I don't trust them. They better fire him and hire a Jim Abacus.

[–] Gork@lemm.ee 69 points 10 months ago (1 children)

The CEO should ideally have the exact same name as the company. Like Tim Apple.

Or Sam Sung.

[–] MossyFeathers@pawb.social 28 points 10 months ago (1 children)

Doug Bowser of Nintendo springs to mind. Also Gary Bowser, the guy they used the US courts to make an example of.

[–] Jerkface@lemmy.world 6 points 10 months ago

Is that what he was saying in Mario 64? "So long, Gary Bowser!"

[–] brucethemoose@lemmy.world 5 points 10 months ago

The more you buy, the more you save!

[–] daniskarma@lemmy.dbzer0.com 42 points 10 months ago (4 children)

As with everything the problem is not AI technology the problem is capitalism.
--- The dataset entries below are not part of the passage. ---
(** * Hawker-centre tool server and its client bridge

    A shallow embedding of the location-aware tool-calling core:

    - [Distance]       services/distance.ts   (ranking by distance)
    - [NearbyHawkers]  tools/nearby-hawkers.ts
    - [Details]        tools/details.ts
    - [Closures]       tools/closures.ts
    - [DataGovSg]      services/data-gov-sg.js (fetch, parse, cache)
    - [Server]         index.ts                (tool dispatch)
    - [MCPClient]      lib/server/mcp/client.ts (request/response bridge)

    Numbers read from JSON are rationals ([Q]); numbers that are computed
    may also be infinite or NaN.  The great-circle distance comes from the
    Turf library and the conversions of values to numbers and strings from
    the language; they are parameters of the development, and they may
    throw. *)

From Stdlib Require Import QArith Qabs Qround Lqa Sorted Permutation.
From stdpp Require Import base tactics option list strings pretty gmap.

Local Open Scope Z_scope.

(** ** A small JavaScript prelude *)

Module Js.

(** Numbers that a computation may yield: a rational, an infinity, or NaN. *)
Inductive Num := NaN | NegInf | Fin (q : Q) | PosInf.

(** [a <= b] on numbers: false as soon as one side is NaN. *)
Definition num_le (a b : Num) : bool :=
  match a, b with
  | NaN, _ => false
  | _, NaN => false
  | NegInf, _ => true
  | Fin _, NegInf => false
  | Fin x, Fin y => Qle_bool x y
  | Fin _, PosInf => true
  | PosInf, PosInf => true
  | PosInf, _ => false
  end.

(** [a - b] *)
Definition num_sub (a b : Num) : Num :=
  match a, b with
  | NaN, _ => NaN
  | _, NaN => NaN
  | Fin x, Fin y => Fin (x - y)
  | PosInf, PosInf => NaN
  | NegInf, NegInf => NaN
  | PosInf, _ => PosInf
  | NegInf, _ => NegInf
  | Fin _, PosInf => NegInf
  | Fin _, NegInf => PosInf
  end.

(** What the sort makes of a comparator's result [v] for [(a, b)]: NaN
    counts as [+0], and [a] stays before [b] unless [v > 0]. *)
Definition keeps_order (v : Num) : bool :=
  match v with
  | NaN => true
  | NegInf => true
  | Fin q => Qle_bool q 0
  | PosInf => false
  end.

(** [Array.prototype.sort(cmp)] is stable.  When the comparator orders the
    elements consistently, every conforming sort computes the array that
    this stable insertion sort computes; when it does not (a NaN among the
    keys), the order is left to the implementation and this is one of the
    orders it may produce. *)
Fixpoint insert_sorted {A} (cmp : A -> A -> Num) (x : A) (l : list A) : list A :=
  match l with
  | [] => [x]
  | y :: l' =>
      if keeps_order (cmp x y) then x :: y :: l' else y :: insert_sorted cmp x l'
  end.

Fixpoint sort {A} (cmp : A -> A -> Num) (l : list A) : list A :=
  match l with
  | [] => []
  | x :: l' => insert_sorted cmp x (sort cmp l')
  end.

(** Truncation of a rational towards zero. *)
Definition truncate (q : Q) : Z := Z.quot (Qnum q) (Zpos (Qden q)).

(** ToIntegerOrInfinity *)
Inductive IntInf := MinusInf | Int (z : Z) | PlusInf.

Definition to_integer (n : Num) : IntInf :=
  match n with
  | NaN => Int 0
  | NegInf => MinusInf
  | Fin q => Int (truncate q)
  | PosInf => PlusInf
  end.

(** [arr.slice(0, end)]: a negative [end] counts from the end of the array. *)
Definition slice0 {A} (l : list A) (end_ : Num) : list A :=
  let len := Z.of_nat (length l) in
  let final :=
    match to_integer end_ with
    | MinusInf => 0
    | Int rel => if rel <? 0 then Z.max (len + rel) 0 else Z.min rel len
    | PlusInf => len
    end in
  take (Z.to_nat (Z.max final 0)) l.

(** [arr.length] as a number. *)
Definition count {A} (l : list A) : Num := Fin (inject_Z (Z.of_nat (length l))).

(** [Math.round]: the nearest integer, halves rounded up. *)
Definition math_round (n : Num) : Num :=
  match n with
  | Fin q => Fin (inject_Z (Qfloor (q + (1 # 2))))
  | _ => n
  end.

(** [String.prototype.includes] *)
Fixpoint includes (s sub : string) : bool :=
  if String.prefix sub s then true
  else match s with
       | EmptyString => false
       | String _ s' => includes s' sub
       end.

(** What [includes] decides: [sub] occurs somewhere inside [s]. *)
Definition contains (s sub : string) : Prop :=
  exists pre post, s = pre +:+ sub +:+ post.

(** [Array.prototype.join] *)
Fixpoint join (sep : string) (l : list string) : string :=
  match l with
  | [] => ""
  | [s] => s
  | s :: l' => s +:+ sep +:+ join sep l'
  end.

(** ASCII case folding, an instance of [String.prototype.toLowerCase]. *)
Definition lower_ascii (c : Ascii.ascii) : Ascii.ascii :=
  let n := Ascii.nat_of_ascii c in
  if ((65 <=? n) && (n <=? 90))%nat then Ascii.ascii_of_nat (n + 32) else c.

Fixpoint ascii_lower (s : string) : string :=
  match s with
  | EmptyString => EmptyString
  | String c s' => String (lower_ascii c) (ascii_lower s')
  end.

Definition dquote : string := String (Ascii.ascii_of_nat 34) EmptyString.
Definition nl : string := String (Ascii.ascii_of_nat 10) EmptyString.

(** Values read from parsed JSON, with [undefined] for absent properties. *)
#[warnings="-register-all"]
Inductive JsValue :=
  | JUndefined
  | JNull
  | JBool (b : bool)
  | JNumber (q : Q)
  | JString (s : string)
  | JArray (items : list JsValue)
  | JObject (props : list (string * JsValue)).

Definition truthy (v : JsValue) : bool :=
  match v with
  | JUndefined | JNull => false
  | JBool b => b
  | JNumber q => negb (Qeq_bool q 0)
  | JString s => negb (String.eqb s "")
  | JArray _ | JObject _ => true
  end.

(** [a || b] *)
Definition or_else (a b : JsValue) : JsValue := if truthy a then a else b.

Fixpoint assoc (k : string) (props : list (string * JsValue)) : option JsValue :=
  match props with
  | [] => None
  | (k', v) :: props' => if String.eqb k k' then Some v else assoc k props'
  end.

(** The error codes of the protocol SDK that the server uses. *)
Inductive ErrorCode := MethodNotFound | InternalError.

(** What can be thrown: a protocol error (with the arguments of its
    constructor), an [Error], or any other value (kept as its string form). *)
Inductive JsError :=
  | McpError (code : ErrorCode) (message : string)
  | Error (message : string)
  | Thrown (repr : string).

Inductive completion (A : Type) :=
  | Returned (a : A)
  | Threw (e : JsError).
Arguments Returned {A} a.
Arguments Threw {A} e.

Definition bind {A B} (c : completion A) (k : A -> completion B) : completion B :=
  match c with
  | Returned a => k a
  | Threw e => Threw e
  end.

Fixpoint mapM {A B} (f : A -> completion B) (l : list A) : completion (list B) :=
  match l with
  | [] => Returned []
  | x :: l' =>
      bind (f x) (fun y => bind (mapM f l') (fun ys => Returned (y :: ys)))
  end.

(** Reading the named property [v.k], for a key that no prototype defines. *)
Definition get (v : JsValue) (k : string) : completion JsValue :=
  match v with
  | JUndefined | JNull =>
      Threw (Error ("Cannot read properties of undefined or null (reading '" +:+ k +:+ "')"))
  | JObject props => Returned (default JUndefined (assoc k props))
  | _ => Returned JUndefined
  end.

(** Reading the element [v[i]]: an array's element, a string's character,
    an object's property of that decimal name. *)
Definition index (v : JsValue) (i : nat) : completion JsValue :=
  match v with
  | JUndefined | JNull =>
      Threw (Error "Cannot read properties of undefined or null")
  | JArray items => Returned (default JUndefined (items !! i))
  | JString s =>
      Returned (match String.get i s with
                | Some c => JString (String c EmptyString)
                | None => JUndefined
                end)
  | JObject props => Returned (default JUndefined (assoc (pretty i) props))
  | _ => Returned JUndefined
  end.

(** Array methods whose callback may throw: [map] with the index, [filter]
    and [find]; the callback runs on the elements in order, and [find]
    stops at the first element it accepts. *)
Fixpoint imapM_from {A B} (f : nat -> A -> completion B) (i : nat) (l : list A)
  : completion (list B) :=
  match l with
  | [] => Returned []
  | x :: l' =>
      bind (f i x) (fun y => bind (imapM_from f (S i) l') (fun ys => Returned (y :: ys)))
  end.

Definition imapM {A B} (f : nat -> A -> completion B) (l : list A)
  : completion (list B) := imapM_from f 0 l.

Fixpoint filterM {A} (p : A -> completion bool) (l : list A) : completion (list A) :=
  match l with
  | [] => Returned []
  | x :: l' =>
      bind (p x) (fun b =>
        bind (filterM p l') (fun r => Returned (if b then x :: r else r)))
  end.

Fixpoint findM {A} (p : A -> completion bool) (l : list A) : completion (option A) :=
  match l with
  | [] => Returned None
  | x :: l' => bind (p x) (fun b => if b then Returned (Some x) else findM p l')
  end.

#[export] Instance completion_bind : MBind completion :=
  fun A B k c => bind c k.

Section WithConversions.

(** ToNumber and ToString of the language, for the values that are not a
    number, respectively not a string, already. *)
Variable ToNumber : JsValue -> completion Num.
Variable ToString : JsValue -> completion string.

Definition to_number (v : JsValue) : completion Num :=
  match v with
  | JNumber q => Returned (Fin q)
  | _ => ToNumber v
  end.

Definition to_string (v : JsValue) : completion string :=
  match v with
  | JString s => Returned s
  | _ => ToString v
  end.

(** The conversions of the values inside a template literal, in order. *)
Fixpoint to_strings (vs : list JsValue) : completion (list string) :=
  match vs with
  | [] => Returned []
  | v :: vs' =>
      bind (to_string v) (fun s =>
        bind (to_strings vs') (fun ss => Returned (s :: ss)))
  end.

End WithConversions.

(** [v.toLowerCase()]: only a string has the method. *)
Definition lower_of (toLowerCase : string -> string) (v : JsValue) : completion string :=
  match v with
  | JString s => Returned (toLowerCase s)
  | JUndefined | JNull =>
      Threw (Error "Cannot read properties of undefined or null (reading 'toLowerCase')")
  | _ => Threw (Error "toLowerCase is not a function")
  end.

End Js.

(** ** Tool results *)

Record ContentBlock := { type : string; text : string }.
Record ToolResult := { content : list ContentBlock }.

Definition text_result (s : string) : ToolResult :=
  {| content := [ {| type := "text"; text := s |} ] |}.

(** ** The entries that the gateway builds *)

Module Hawker.
(** The object literal built from one feature of the feed.  Apart from the
    address, a template string, every field holds whatever the feed held. *)
Record t := {
  name : Js.JsValue;
  address : string;
  postalCode : Js.JsValue;
  latitude : Js.JsValue;
  longitude : Js.JsValue;
  description : Js.JsValue;
  status : Js.JsValue;
  stallCount : Js.JsValue;
  photoUrl : Js.JsValue
}.
End Hawker.

Module ClosureRecord.
(** The object literal built from one record of the closures feed. *)
Record t := {
  name : Js.JsValue;
  quarter : Js.JsValue;
  closureDates : Js.JsValue;
  reason : Js.JsValue
}.
End ClosureRecord.

(** ** services/data-gov-sg.js *)

Module DataGovSg.
Import Js.

(** How a call of [fetch] ends: it rejects, or it yields a response whose
    body may or may not parse. *)
Inductive FetchResult :=
  | Rejects (e : JsError)
  | Response (ok : bool) (statusText : string) (json : completion JsValue).

(** The environment of one call: the clock at the freshness test, the two
    fetches, the clock when the cache is stamped. *)
Record World := {
  now_check : Z;
  poll : FetchResult;
  download : FetchResult;
  now_stamp : Z
}.

Record Cache := {
  cachedHawkers : option (list Hawker.t);
  cacheTimestamp : Z
}.

Definition initial : Cache := {| cachedHawkers := None; cacheTimestamp := 0 |}.

Definition CACHE_DURATION : Z := 24 * 60 * 60 * 1000.

Section WithToString.

(** String conversion inside template literals, for values that are not
    strings already; it may throw. *)
Variable ToString : JsValue -> completion string.

Definition parseFeature (feature : JsValue) : completion Hawker.t :=
  properties ← get feature "properties";
  NAME ← get properties "NAME";
  block ← get properties "ADDRESSBLOCKHOUSENUMBER";
  block_text ← to_string ToString block;
  street ← get properties "ADDRESSSTREETNAME";
  street_text ← to_string ToString street;
  postal ← get properties "ADDRESSPOSTALCODE";
  geometry ← get feature "geometry";
  coordinates ← get geometry "coordinates";
  lat ← index coordinates 1;
  lon ← index coordinates 0;
  DESCRIPTION ← get properties "DESCRIPTION";
  STATUS ← get properties "STATUS";
  stalls ← get properties "NUMBER_OF_COOKED_FOOD_STALLS";
  PHOTOURL ← get properties "PHOTOURL";
  Returned
    {| Hawker.name := NAME;
       Hawker.address := block_text +:+ " " +:+ street_text;
       Hawker.postalCode := or_else postal (JString "");
       Hawker.latitude := lat;
       Hawker.longitude := lon;
       Hawker.description := or_else DESCRIPTION (JString "");
       Hawker.status := or_else STATUS (JString "Unknown");
       Hawker.stallCount := or_else stalls (JNumber 0);
       Hawker.photoUrl := or_else PHOTOURL (JString "") |}.

(** [await fetch(..)], the [ok] test and [await response.json()]. *)
Definition fetch_json (r : FetchResult) (what : string) : completion JsValue :=
  match r with
  | Rejects e => Threw e
  | Response false statusText _ => Threw (Error (what +:+ statusText))
  | Response true _ json => json
  end.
End capitalism and suddenly being able to share and openly use everyone's work for free becomes a beautiful thing.

[–] exocortex@discuss.tchncs.de 13 points 10 months ago* (last edited 10 months ago)

I agree, but as long as we still have capitalism I support measures that at least slow down the destructiveness of capitalism. AI is like a new powertool in capitalism's arsenal to dismantle our humanity. Sure we can use it for cool things as well. But right now it's used mostly to automate stuff that makes us human - art, music and so on. Not useful stuff like loading the dishwasher for me. More like writing a letter for me to invite my friends to my birthday. Very cool. But maybe the work I put in doing this myself is making my friends feel appreciated?

Edit: It's also nice to at least have an app that takes this maximalist approach. Then people can choose. If they're half-assing it there will be more and more ai-features creeping in over time. One compromise after the next until it's like all the other apps. It's also important to have such a maximalist stand in order to gauge the scale in a way.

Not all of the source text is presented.